In 1970, the currency landscape of West Africa was predominantly shaped by the legacy of French colonial rule and the early years of post-independence monetary cooperation. The core of the region's system was the
CFA franc, shared by two distinct monetary unions: the
West African Monetary Union (UMOA) and the
Central African Monetary Union (UMAC). The CFA franc, which stood for
Communauté Financière Africaine, was pegged at a fixed rate to the French franc (50 CFA francs = 1 French franc) and was fully convertible, with its reserves guaranteed by the French Treasury. This arrangement provided monetary stability and facilitated trade with France, but it also meant that member states ceded significant control over their monetary policy to a board with strong French influence.
For the seven UMOA members in 1970—Ivory Coast, Dahomey (now Benin), Upper Volta (now Burkina Faso), Niger, Senegal, Togo, and Mali (which had rejoined in 1967 after a brief exit)—the system offered advantages of a common, stable currency across borders. However, it also drew criticism for potentially limiting economic sovereignty and tailoring the zone's economy to French interests. Meanwhile, other major West African states like Nigeria, Ghana, and the anglophone nations maintained their own independent currencies, such as the Nigerian pound (soon to be replaced by the naira in 1973), creating a fragmented monetary map in the region.
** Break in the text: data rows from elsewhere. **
(* ===== verification/StateInv.v ===== *)
(** * Invariants of the world state

    The supply ([supply]: all balances plus the burn total), well-formed
    accounts ([wf_state]) and a protected account (one without code that has
    sent a transaction), each kept by every effect of an interpreter run; then
    the interpreter on [State]: it returns, within its gas, and keeps them. *)
From stdpp Require Import base numbers list gmap sorting.
From Stdlib Require Import ZArith Lia Strings.Byte.
From S2P Require Import Prelude Common Types VmBase Precompiles Vm VmProofs State StateProofs.
#[local] Open Scope Z_scope.
#[local] Open Scope list_scope.

(** ** Sums of balances *)

Definition sumBal (m : gmap Address Account) : Z := map_fold (fun _ acc total => total + Balance acc) 0 m.

Definition balOf (o : option Account) : Z := match o with Some acc => Balance acc | None => 0 end.

(** Everything that exists or was destroyed. *)
Definition supply (s : State) : Z := SumBalances s + Burned s.

Record wf_account (acc : Account) : Prop := {
  wa_nonce : is_u64 (Nonce acc);
  wa_balance : 0 <= Balance acc;
  wa_storage : forall k v, Storage acc !! k = Some v -> Hash_IsZero v = false;
  wa_code : len (Code acc) < 2 ^ 62;
}.

(** No empty account is stored, and every account is well formed. *)
Record wf_state (s : State) : Prop := {
  ws_accounts : forall a acc, accounts s !! a = Some acc -> wf_account acc /\ isEmpty acc = false;
  ws_burned : 0 <= burnedOrZero s;
}.

(** A key-controlled account that has already sent a transaction. *)
Definition eoa (a : Address) (s : State) : Prop := State_Nonce s a <> 0 /\ State_GetCode s a = [].

(** What the interpreter needs of the state; [p] is an account that must never run code. *)
Definition vm_ready (p : option Address) (s : State) : Prop :=
  sp_inv s /\ wf_state s /\ forall a, p = Some a -> eoa a s.

Definition runs_code (p : option Address) (a : Address) : Prop := p <> Some a.

Lemma sumBal_insert_fresh (m : gmap Address Account) a acc :
  m !! a = None -> sumBal (<[a := acc]> m) = sumBal m + Balance acc.
Proof. intros Hm. unfold sumBal. rewrite map_fold_insert_L; [done| |done]. intros. lia. Qed.

Lemma sumBal_delete (m : gmap Address Account) a : sumBal (delete a m) = sumBal m - balOf (m !! a).
Proof.
  destruct (m !! a) as [acc|] eqn:Hm; cbn; [|rewrite delete_id by done; lia].
  rewrite <- (insert_delete_id m a acc Hm) at 2. rewrite sumBal_insert_fresh by apply lookup_delete_eq. lia.
Qed.

Lemma sumBal_insert (m : gmap Address Account) a acc :
  sumBal (<[a := acc]> m) = sumBal m - balOf (m !! a) + Balance acc.
Proof.
  rewrite <- insert_delete_eq, sumBal_insert_fresh by apply lookup_delete_eq. by rewrite sumBal_delete.
Qed.

Lemma balOf_Get s a : balOf (accounts s !! a) = Balance (State_Get s a).
Proof. unfold State_Get. by destruct (accounts s !! a). Qed.

Lemma supply_set s a acc : supply (State_set s a acc) = supply s - Balance (State_Get s a) + Balance acc.
Proof.
  unfold supply, Burned, burnedOrZero, SumBalances.
  destruct (set_fields s a acc) as (_ & _ & _ & -> & _ & -> & _).
  rewrite <- balOf_Get. destruct (isEmpty acc) eqn:He.
  - pose proof (sumBal_delete (accounts s) a). unfold sumBal in *. apply isEmpty_true in He as ->. cbn. lia.
  - pose proof (sumBal_insert (accounts s) a acc). unfold sumBal in *. lia.
Qed.

Lemma supply_Credit s a v : supply (Credit s a v) = supply s + v.
Proof. unfold Credit. rewrite supply_set. cbn. lia. Qed.

Lemma supply_SubBalance s a v : supply (State_SubBalance s a v) = supply s - v.
Proof. unfold State_SubBalance. rewrite supply_set. cbn. lia. Qed.

Lemma supply_Burn s v : 0 <= v -> supply (Burn s (Some v)) = supply s + v.
Proof.
  intros Hv. unfold Burn. destruct (Z.leb_spec (Z.sgn v) 0) as [H|H].
  - assert (v = 0) by lia. lia.
  - unfold supply, SumBalances, Burned, burnedOrZero. cbn. lia.
Qed.

Lemma supply_SetNonce s a n : supply (State_SetNonce s a n) = supply s.
Proof. unfold State_SetNonce. rewrite supply_set. cbn. lia. Qed.

Lemma supply_SetCode s a c : supply (State_SetCode s a c) = supply s.
Proof. unfold State_SetCode. rewrite supply_set. cbn. lia. Qed.

Lemma supply_SetStorage s a k v : supply (State_SetStorage s a k v) = supply s.
Proof. unfold State_SetStorage. rewrite supply_set. destruct (Hash_IsZero v); cbn; lia. Qed.

Create Rewrite HintDb supply.
#[export] Hint Rewrite supply_Credit supply_SubBalance supply_SetNonce supply_SetCode supply_SetStorage : supply.

Lemma supply_content s s' : content s = content s' -> supply s = supply s'.
Proof. unfold content, supply, Burned, SumBalances. intros E. injection E as -> _ _ ->. done. Qed.

(** Running code neither mints nor destroys. *)
Lemma Trans_supply A st (s s' : State) : Trans A st s s' -> sp_inv s -> supply s' = supply s.
Proof.
  apply (Trans_rel A (fun s s' => supply s' = supply s)); intros; autorewrite with supply; try lia.
  - by apply supply_content.
  - done.
Qed.

(** ** Well-formed accounts *)

Lemma wf_emptyAccount : wf_account emptyAccount.
Proof. split; cbn; [unfold is_u64; lia|lia|intros k v; by rewrite lookup_empty|rewrite len_nil; lia]. Qed.

Lemma wf_Get s a : wf_state s -> wf_account (State_Get s a).
Proof.
  intros [Hs _]. unfold State_Get. destruct (accounts s !! a) as [acc|] eqn:E; [by apply (Hs a)|apply wf_emptyAccount].
Qed.

Lemma wf_set s a acc : wf_state s -> wf_account acc -> wf_state (State_set s a acc).
Proof.
  intros [Hs Hb] Ha. destruct (set_fields s a acc) as (_ & _ & _ & E4 & _ & E6 & _).
  split; [|unfold burnedOrZero in *; by rewrite E4]. rewrite E6. intros b acc'. destruct (isEmpty acc) eqn:He.
  - intros [_ H]%lookup_delete_Some. by apply (Hs b).
  - intros [[<- <-]|[_ H]]%lookup_insert_Some; [done|by apply (Hs b)].
Qed.

Lemma wf_content s s' : content s = content s' -> wf_state s -> wf_state s'.
Proof. unfold content. intros E. injection E as E1 _ _ E4. intros [H1 H2]. split; rewrite <- ?E1, <- ?E4; done. Qed.

Lemma wf_with_Balance acc v : wf_account acc -> 0 <= v -> wf_account (with_Balance v acc).
Proof. intros [? ? ? ?] Hv. by split. Qed.

Lemma wf_with_Nonce acc n : wf_account acc -> is_u64 n -> wf_account (with_Nonce n acc).
Proof. intros [? ? ? ?] Hv. by split. Qed.

Lemma wf_with_Code acc c : wf_account acc -> len c < 2 ^ 62 -> wf_account (with_Code c acc).
Proof. intros [? ? ? ?] Hv. by split. Qed.

Lemma wf_SetStorage s a k v : wf_state s -> wf_state (State_SetStorage s a k v).
Proof.
  intros Hs. apply wf_set; [done|]. destruct (wf_Get s a Hs) as [? ? Hst ?].
  destruct (Hash_IsZero v) eqn:Hv; split; try done; cbn; intros k' v'.
  - intros [_ H]%lookup_delete_Some. by eapply Hst.
  - intros [[<- <-]|[_ H]]%lookup_insert_Some; [done|by eapply Hst].
Qed.

Lemma wf_Credit s a v : wf_state s -> 0 <= v -> wf_state (Credit s a v).
Proof. intros Hs Hv. apply wf_set; [done|]. apply wf_with_Balance; [by apply wf_Get|]. destruct (wf_Get s a Hs). lia. Qed.

Lemma wf_SubBalance s a v : wf_state s -> v <= State_Balance s a -> wf_state (State_SubBalance s a v).
Proof. intros Hs Hv. apply wf_set; [done|]. apply wf_with_Balance; [by apply wf_Get|]. unfold State_Balance in Hv. lia. Qed.

Lemma wf_SetNonce s a n : wf_state s -> is_u64 n -> wf_state (State_SetNonce s a n).
Proof. intros Hs Hn. apply wf_set; [done|]. apply wf_with_Nonce; [by apply wf_Get|done]. Qed.

Lemma wf_SetCode s a c : wf_state s -> len c < 2 ^ 62 -> wf_state (State_SetCode s a c).
Proof. intros Hs Hn. apply wf_set; [done|]. apply wf_with_Code; [by apply wf_Get|done]. Qed.

Lemma wf_Burn s v : wf_state s -> wf_state (Burn s v).
Proof.
  intros [H1 H2]. unfold Burn. destruct v as [v|]; [|done]. destruct (Z.leb_spec (Z.sgn v) 0); [done|].
  split; [done|]. unfold burnedOrZero in *. cbn. lia.
Qed.

Lemma is_u64_u64 z : is_u64 (u64 z).
Proof. unfold is_u64. apply u64_range. Qed.

#[export] Hint Resolve wf_SetStorage wf_Credit wf_SubBalance wf_SetNonce wf_SetCode wf_Burn is_u64_u64 : vm.

Lemma Trans_wf A st (s s' : State) : Trans A st s s' -> sp_inv s -> wf_state s -> wf_state s'.
Proof.
  apply (Trans_rel A (fun s s' => wf_state s -> wf_state s')); auto with vm.
  - intros x y. apply wf_content.
  - intros x l _ [? ?]. by split.
  - intros x a b v _ Hv Hx. apply wf_Credit; [apply wf_SubBalance; [done|lia]|lia].
  - intros x a c _ Hc Hx. apply wf_SetCode; [done|]. unfold MaxCodeSize in Hc. lia.
Qed.

(** ** What a state has touched *)

(** Every account that differs is recorded as touched. *)
Definition touches (s s' : State) : Prop :=
  touched s ⊆ touched s' /\ forall a, a ∉ touched s' -> accounts s' !! a = accounts s !! a.

Lemma touches_content s s' : content s = content s' -> touches s s'.
Proof. unfold content, touches. intros E. injection E as -> -> _ _. done. Qed.

Lemma touches_trans s1 s2 s3 : touches s1 s2 -> touches s2 s3 -> touches s1 s3.
Proof. intros [H1 E1] [H2 E2]. split; [set_solver|]. intros a Ha. rewrite E2 by done. apply E1. set_solver. Qed.

Lemma touches_set s a acc : touches s (State_set s a acc).
Proof.
  unfold touches. destruct (set_fields s a acc) as (_ & _ & _ & _ & -> & -> & _). split; [set_solver|].
  intros b Hb. assert (a <> b) by set_solver.
  destruct (isEmpty acc); [by rewrite lookup_delete_ne|by rewrite lookup_insert_ne].
Qed.

Lemma touches_Burn s v : touches s (Burn s v).
Proof. unfold Burn. destruct v as [v|]; [|done]. by destruct (_ <=? _). Qed.

Lemma Trans_touches A st (s s' : State) : Trans A st s s' -> sp_inv s -> touches s s'.
Proof.
  apply (Trans_rel A touches).
  - apply touches_content.
  - apply touches_trans.
  - intros. apply touches_set.
  - done.
  - intros. eapply touches_trans; apply touches_set.
  - intros. apply touches_set.
  - intros. apply touches_set.
Qed.

(** ** A protected account *)

Lemma eoa_content a s s' : content s = content s' -> eoa a s -> eoa a s'.
Proof.
  unfold content, eoa, State_Nonce, State_GetCode, State_Get. intros E. injection E as -> _ _ _. done.
Qed.

(** Its nonce and code stay as they are, whatever runs elsewhere. *)
Lemma Trans_eoa a st (s s' : State) :
  Trans (runs_code (Some a)) st s s' -> sp_inv s -> eoa a s -> eoa a s' /\ State_Nonce s' a = State_Nonce s a.
Proof.
  assert (forall s s' : State, Nonce (State_Get s' a) = Nonce (State_Get s a) ->
    Code (State_Get s' a) = Code (State_Get s a) -> eoa a s -> eoa a s' /\ State_Nonce s' a = State_Nonce s a) as Hk.
  { intros x y En Ec. unfold eoa, State_Nonce. rewrite !GetCode_Get, En, Ec. done. }
  apply (Trans_rel _ (fun s s' => eoa a s -> eoa a s' /\ State_Nonce s' a = State_Nonce s a)).
  - intros x y E. apply Hk; unfold State_Get; unfold content in E; injection E as -> _ _ _; done.
  - intros x y z H1 H2 Hx. destruct (H1 Hx) as [Hy E]. destruct (H2 Hy) as [Hz E']. split; [done|]. by rewrite E'.
  - intros x b k v Hb. apply Hk; autorewrite with get; (destruct (decide (b = a)) as [->|]; [by destruct Hb|done]).
  - intros x l _. by apply Hk.
  - intros x b c v Hb _. apply Hk; autorewrite with get;
      repeat (case_decide; subst; try done); by destruct Hb.
  - intros x b Hb. apply Hk; autorewrite with get; (destruct (decide (b = a)) as [->|]; [by destruct Hb|done]).
  - intros x b c Hb _. apply Hk; autorewrite with get; (destruct (decide (b = a)) as [->|]; [by destruct Hb|done]).
Qed.

(** ** The interpreter on the world state *)

Lemma vm_ready_trans p st (s s' : State) : vm_ready p s -> Trans (runs_code p) st s s' -> vm_ready p s'.
Proof.
  intros (Hi & Hw & He) HT. split_and!.
  - by apply (Trans_savepoints _ _ _ _ HT Hi).
  - by eapply Trans_wf.
  - intros a ->. by apply (Trans_eoa a st s s' HT Hi (He a eq_refl)).
Qed.

Lemma vm_ready_code_len p s a : vm_ready p s -> len (State_GetCode s a) < 2 ^ 62.
Proof. intros (_ & Hw & _). rewrite GetCode_Get. by apply wf_Get. Qed.

Lemma vm_ready_coded p s a : vm_ready p s -> State_GetCode s a <> [] -> runs_code p a.
Proof. intros (_ & _ & He) Hc ->. by destruct (He a eq_refl). Qed.

Lemma vm_ready_fresh p s a : vm_ready p s -> State_Nonce s a = 0 -> State_GetCode s a = [] -> runs_code p a.
Proof. intros (_ & _ & He) Hn _ ->. by destruct (He a eq_refl). Qed.

Section Interpreter.
Context `{Crypto} `{Bn256}.

Lemma Run_State p code input g ctx s :
  0 <= g <= maxGas -> len code < 2 ^ 62 -> len input < 2 ^ 62 ->
  code = [] \/ runs_code p (c_Address ctx) -> vm_ready p s ->
  exists r s', Run code input g ctx (Some s) = Ran r (Some s')
    /\ Trans (runs_code p) (c_Static ctx) s s' /\ 0 <= GasLeft r <= g /\ len (Ret r) < 2 ^ 64.
Proof.
  apply (Run_ok (runs_code p) (vm_ready p)).
  - intros. by eapply vm_ready_trans.
  - intros x a. apply vm_ready_code_len.
  - intros x a. apply vm_ready_coded.
  - intros x a. apply vm_ready_fresh.
Qed.

Lemma step_State p fuel fr s g m c :
  wf_frame fr -> vm_ready p s -> g <= maxGas -> g - 1 < Z.of_nat fuel -> runs_code p (c_Address (f_ctx fr)) ->
  minv (runs_code p) fr s g m -> f_code fr !! Z.to_nat (pc m) = Some c ->
  wp (step (execute fuel) fr c) (Qstep (runs_code p) fr s g) (Epost (runs_code p) fr s g) m.
Proof.
  intros Hf Hs Hg Hfuel Hact Hm Hc. eapply (wp_step (runs_code p) (vm_ready p)); try done.
  - intros. by eapply vm_ready_trans.
  - intros x a. apply vm_ready_code_len.
  - intros x a. apply vm_ready_coded.
  - intros x a. apply vm_ready_fresh.
  - apply execute_ok; try done; [|intros x a; apply vm_ready_code_len|intros x a; apply vm_ready_coded|intros x a; apply vm_ready_fresh|lia].
    intros. by eapply vm_ready_trans.
Qed.

End Interpreter.
Lemma finishTx_ok p s tx sender cb gp value vmErr used s4 logStart :
  wf_state s -> snapshots s = [] -> sound_tx tx -> 0 <= gp -> 0 <= value ->
  tx_GasLimit tx * gp + value <= State_Balance s sender -> protects p s sender ->
  let intrinsic := IntrinsicGasFor (tx_Data tx) (bool_decide (tx_To tx = None)) in
  intrinsic <= tx_GasLimit tx -> 0 <= used <= tx_GasLimit tx - intrinsic ->
  let s1 := chargeTx s sender (tx_GasLimit tx * gp) in
  let s3 := State_SubBalance (snd (State_Snapshot s1)) sender value in
  tx_step p s3 s4 -> (vmErr = None -> supply s4 = supply s3 + value) ->
  let '(gasUsed, status, _, s') :=
    finishTx (fst (State_Snapshot s1)) logStart intrinsic (tx_GasLimit tx - intrinsic) (tx_GasLimit tx * gp) gp
      sender cb vmErr used s4 in
  committed p s tx sender cb gp gasUsed status s'.
Proof.
  intros Hw Hsp Hwf Hgp Hv Hbal Hp intrinsic Hint Hu s1 s3 Hs4 Hsup4.
  pose proof (sx_GasLimit tx Hwf) as HG. pose proof (sx_Data tx Hwf) as HD. unfold is_u64 in HG.
  assert (21000 <= intrinsic) as Hi21 by (unfold intrinsic; destruct (IntrinsicGasFor_sum (tx_Data tx)
    (bool_decide (tx_To tx = None)) ltac:(lia)); pose proof (len_nonneg (tx_Data tx)); lia).
  assert (0 <= tx_GasLimit tx * gp) by nia.
  destruct (chargeTx_ok s sender (tx_GasLimit tx * gp) Hw ltac:(lia)) as (Hw1 & Hsup1 & Hsp1 & Hn1 & Hc1 & Hb1).
  rewrite Hsp in Hsp1. fold s1 in Hw1, Hsup1, Hsp1, Hn1, Hc1, Hb1.
  assert (s1 = chargeTx s sender (tx_GasLimit tx * gp)) as Es1 by done. clearbody s1.
  assert (forall a, p = Some a -> eoa a s1) as Hp1.
  { intros a Ha. destruct (Hp a Ha). split; [by rewrite Hn1|by rewrite Hc1]. }
  destruct (debited_ok p s1 sender value Hw1 Hsp1 ltac:(lia) Hp1)
    as (Hr3 & Hd3 & Hsv3 & Hsup3 & Hn3).
  fold s3 in Hr3, Hd3, Hsv3, Hsup3, Hn3.
  assert (State_RevertToSnapshot s4 (fst (State_Snapshot s1)) = norm s1) as Hrev.
  { rewrite Snapshot_id. unfold depth. rewrite Hsp1. change (saved s4 0 = norm s1).
    destruct Hs4 as [_ Hd4 Hsv4 _ _]. rewrite Hsv4 by lia. done. }
  assert (touches s s1) as Hts1 by (rewrite Es1; apply touches_set).
  unfold finishTx. destruct vmErr as [e|].
  - rewrite Hrev. set (u := if bool_decide _ then _ else _). assert (0 <= u <= tx_GasLimit tx - intrinsic) by (by subst u; case_bool_decide; lia).
    rewrite u64_small by lia. apply settle_committed; try done; try lia; [by apply (wf_content s1)| | |right; by rewrite Es1].
    { rewrite Es1. intros Hj. unfold chargeTx. cbn [norm journal]. by rewrite journal_set. }
    intros a Ha. split; [apply (eoa_content a s1); [done|by apply Hp1]|apply Hn1].
  - rewrite u64_small by lia. destruct Hs4 as [(Hi4 & Hw4 & He4) _ _ Hn4 Ht4].
    apply (settle_committed p s tx sender cb gp (intrinsic + used) ReceiptSuccess (DiscardSnapshots s4));
      try done; try lia; try (by left).
    + by apply (wf_content s4).
    + rewrite (supply_content _ s4) by done. rewrite Hsup4 by done. lia.
    + intros a Ha. split; [by apply (eoa_content a s4); [|apply He4]|]. rewrite <- Hn1, <- Hn3. by apply Hn4.
    + eapply touches_trans; [exact Hts1|]. eapply touches_trans; [apply (touches_set (snd (State_Snapshot s1)))|exact Ht4].
Qed.
Lemma estimate_loop_ok fuel n lo hi :
  0 <= lo < hi -> hi <= maxGas -> hi - lo <= 2 ^ Z.of_nat n -> (n < fuel)%nat ->
  succeeds hi -> ~ succeeds lo ->
  exists g, estimate_loop fuel from to data value intrinsic s lo hi = Returns (g, s)
    /\ lo < g <= hi /\ succeeds g /\ ~ succeeds (g - 1).
Proof.
  assert (maxGas = 2 ^ 60) as HM by done.
  revert n lo hi. induction fuel as [|fuel IH]; intros n lo hi Hlo Hhi Hn Hf Hok Hko; [lia|]. cbn [estimate_loop].
  rewrite (u64_small (lo + 1)) by lia. destruct (Z.ltb_spec (lo + 1) hi).
  2: { exists hi. replace (hi - 1) with lo by lia. split_and!; try done; lia. }
  pose proof (Z.div_mod (hi - lo) 2 ltac:(lia)). pose proof (Z.mod_pos_bound (hi - lo) 2 ltac:(lia)).
  rewrite (u64_small (hi - lo)) by lia. rewrite u64_small by lia. set (mid := lo + (hi - lo) / 2).
  assert (lo < mid < hi) as Hmid by (unfold mid; lia).
  destruct n as [|n]; [simpl in Hn; lia|]. rewrite Nat2Z.inj_succ, Z.pow_succ_r in Hn by lia.
  assert (~ succeeds mid -> exists g, estimate_loop fuel from to data value intrinsic s mid hi = Returns (g, s)
    /\ lo < g <= hi /\ succeeds g /\ ~ succeeds (g - 1)) as Hup.
  { intros Hm. destruct (IH n mid hi) as (g & -> & ? & ? & ?); try done; try (unfold mid; lia).
    exists g. split_and!; try done; lia. }
  destruct (probe_ok mid ltac:(lia)) as (ok & he & E). rewrite E. unfold succeeds in Hup. rewrite E in Hup.
  destruct he as [e|]; [by destruct ok; apply Hup|]. destruct ok; [|by apply Hup].
  destruct (IH n lo mid) as (g & -> & ? & ? & ?); try done; try (unfold mid; lia).
  exists g. split_and!; try done; lia.
Qed.
Lemma no_replay_witness :
  match ApplyTx toyState toyCall toyMiner 30000000 with
  | Returns (_, _, _, s1) =>
      ApplyTx (CreditBlockReward (mkSplit 0 ZeroAddress) s1 toyMiner 1) toyCall toyMiner 30000000
      = Raises (ErrNonceTooLow, CreditBlockReward (mkSplit 0 ZeroAddress) s1 toyMiner 1)
  | _ => False
  end.
Proof.
  returns E.
  apply (no_replay toyState toyCall toyMiner 30000000 used status lgs s' 1
           (CreditBlockReward (mkSplit 0 ZeroAddress) s' toyMiner 1) toySender toyMiner 30000000).
  - apply toyState_wf.
  - reflexivity.
  - apply toyCall_wf.
  - unfold maxGas. lia.
  - vm_compute. reflexivity.
  - vm_compute. reflexivity.
  - vm_compute. reflexivity.
  - exact E.
  - eapply CS_next; [|apply CS_refl]. apply CS_reward. vm_compute. congruence.
Defined.

(** A transfer to an account without code, in closed form.  It uses exactly the intrinsic gas; the
    sender pays value and fee, the recipient gets the value (the burn address gets nothing: the value
    joins the burn total), the proposer gets the fee less its burned fifth; the three may coincide.
    No other balance changes. *)
Theorem transfer_exact `{Crypto} `{Bn256} s tx cb lim sender gp value to :
  wf_state s -> snapshots s = [] -> sound_tx tx -> 0 < lim <= maxGas -> Sender tx = Ok sender ->
  tx_GasPrice tx = Some gp -> tx_Value tx = Some value -> tx_To tx = Some to ->
  State_GetCode s to = [] -> tx_Nonce tx = State_Nonce s sender ->
  IntrinsicGasFor (tx_Data tx) false <= tx_GasLimit tx <= lim ->
  tx_GasLimit tx * gp + value <= State_Balance s sender ->
  let fee := IntrinsicGasFor (tx_Data tx) false * gp in
  exists lgs s', ApplyTx s tx cb lim = Returns (IntrinsicGasFor (tx_Data tx) false, ReceiptSuccess, lgs, s')
    /\ (forall a, State_Balance s' a = State_Balance s a - gain a sender (fee + value)
                    + (if decide (to = BurnAddress) then 0 else gain a to value) + gain a cb (fee - feeBurn fee))
    /\ Burned s' = Burned s + feeBurn fee + (if decide (to = BurnAddress) then value else 0).
Proof.
  intros Hw Hsp Hwf Hlim HS Hgp Hv Hto Hc Hn Hg Hb fee.
  assert (bool_decide (tx_To tx = None) = false) as Hto' by (by rewrite bool_decide_eq_false, Hto).
  assert (0 <= gp /\ 0 <= value) as [? ?].
  { destruct (sx_GasPrice tx Hwf) as (? & E1 & ?), (sx_Value tx Hwf) as (? & E2 & ?).
    rewrite E1 in Hgp. rewrite E2 in Hv. injection Hgp as <-. injection Hv as <-. lia. }
  pose proof (ApplyTx_accepts s tx cb lim sender gp value Hw Hwf Hlim HS Hgp Hv) as E. cbv zeta in E. rewrite Hto' in E.
  rewrite (E Hn Hg Hb). clear E. set (intrinsic := IntrinsicGasFor (tx_Data tx) false) in *.
  assert (0 <= intrinsic < 2 ^ 64) as Hi.
  { pose proof (sx_Data tx Hwf). pose proof (len_nonneg (tx_Data tx)). unfold intrinsic.
    destruct (IntrinsicGasFor_sum (tx_Data tx) false ltac:(lia)). lia. }
  rewrite (execMessage_transfer _ tx sender cb lim _ value to Hto).
  2: { rewrite GetCode_Get, Get_SubBalance. change (State_Get (snd (State_Snapshot ?x))) with (State_Get x).
       rewrite <- Hc, GetCode_Get. unfold chargeTx. rewrite !Get_set.
       repeat (case_decide; subst; try done). }
  unfold finishTx. rewrite Z.add_0_r, u64_small by done. fold fee.
  do 2 eexists. split; [reflexivity|].
  change (distributeFee (if 0 <? Z.sgn (?m - fee) then Credit ?x sender (?m - fee) else ?x) cb fee)
    with (settle x sender cb m fee).
  assert (0 <= fee <= tx_GasLimit tx * gp) by (unfold fee; nia). split.
  - intros a. rewrite Balance_settle, Balance_transfer by lia. unfold gain. destruct (decide (sender = a)); lia.
  - rewrite Burned_settle by lia. change (Burned (DiscardSnapshots ?x)) with (Burned x).
    assert (Burned (State_SubBalance (snd (State_Snapshot (chargeTx s sender (tx_GasLimit tx * gp)))) sender value) = Burned s) as HB.
    { unfold Burned, burnedOrZero, State_SubBalance. set (acc := with_Balance _ _).
      destruct (set_fields (snd (State_Snapshot (chargeTx s sender (tx_GasLimit tx * gp)))) sender acc) as (_ & _ & _ & -> & _).
      cbn. f_equal. apply set_fields. }
    destruct (decide (to = BurnAddress)); [rewrite Burned_Burn by lia|rewrite Burned_Credit]; rewrite HB; lia.
Qed.

Lemma transfer_exact_witness :
  let fee := IntrinsicGasFor (tx_Data toyTx) false * 2 in
  exists lgs s', ApplyTx toyState toyTx toyMiner 30000000
                 = Returns (IntrinsicGasFor (tx_Data toyTx) false, ReceiptSuccess, lgs, s')
    /\ (forall a, State_Balance s' a = State_Balance toyState a - gain a toySender (fee + 5)
                    + (if decide (BurnAddress = BurnAddress) then 0 else gain a BurnAddress 5)
                    + gain a toyMiner (fee - feeBurn fee))
    /\ Burned s' = Burned toyState + feeBurn fee + (if decide (BurnAddress = BurnAddress) then 5 else 0).
Proof.
  apply (transfer_exact toyState toyTx toyMiner 30000000 toySender 2 5 BurnAddress).
  - apply toyState_wf.
  - reflexivity.
  - apply wf_sound, toyTx_wf.
  - unfold maxGas. lia.
  - vm_compute. reflexivity.
  - reflexivity.
  - reflexivity.
  - reflexivity.
  - vm_compute. reflexivity.
  - vm_compute. reflexivity.
  - vm_compute. split; congruence.
  - vm_compute. congruence.
Defined.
Thus, the year 1970 represents a period of entrenched post-colonial monetary structures. The CFA franc zone was stable but controversial, embodying a continued close economic linkage to the former colonial power. This stood in contrast to the more nationally oriented currencies of the larger anglophone economies, setting the stage for future debates about regional integration, monetary sovereignty, and economic development paths that would persist for decades.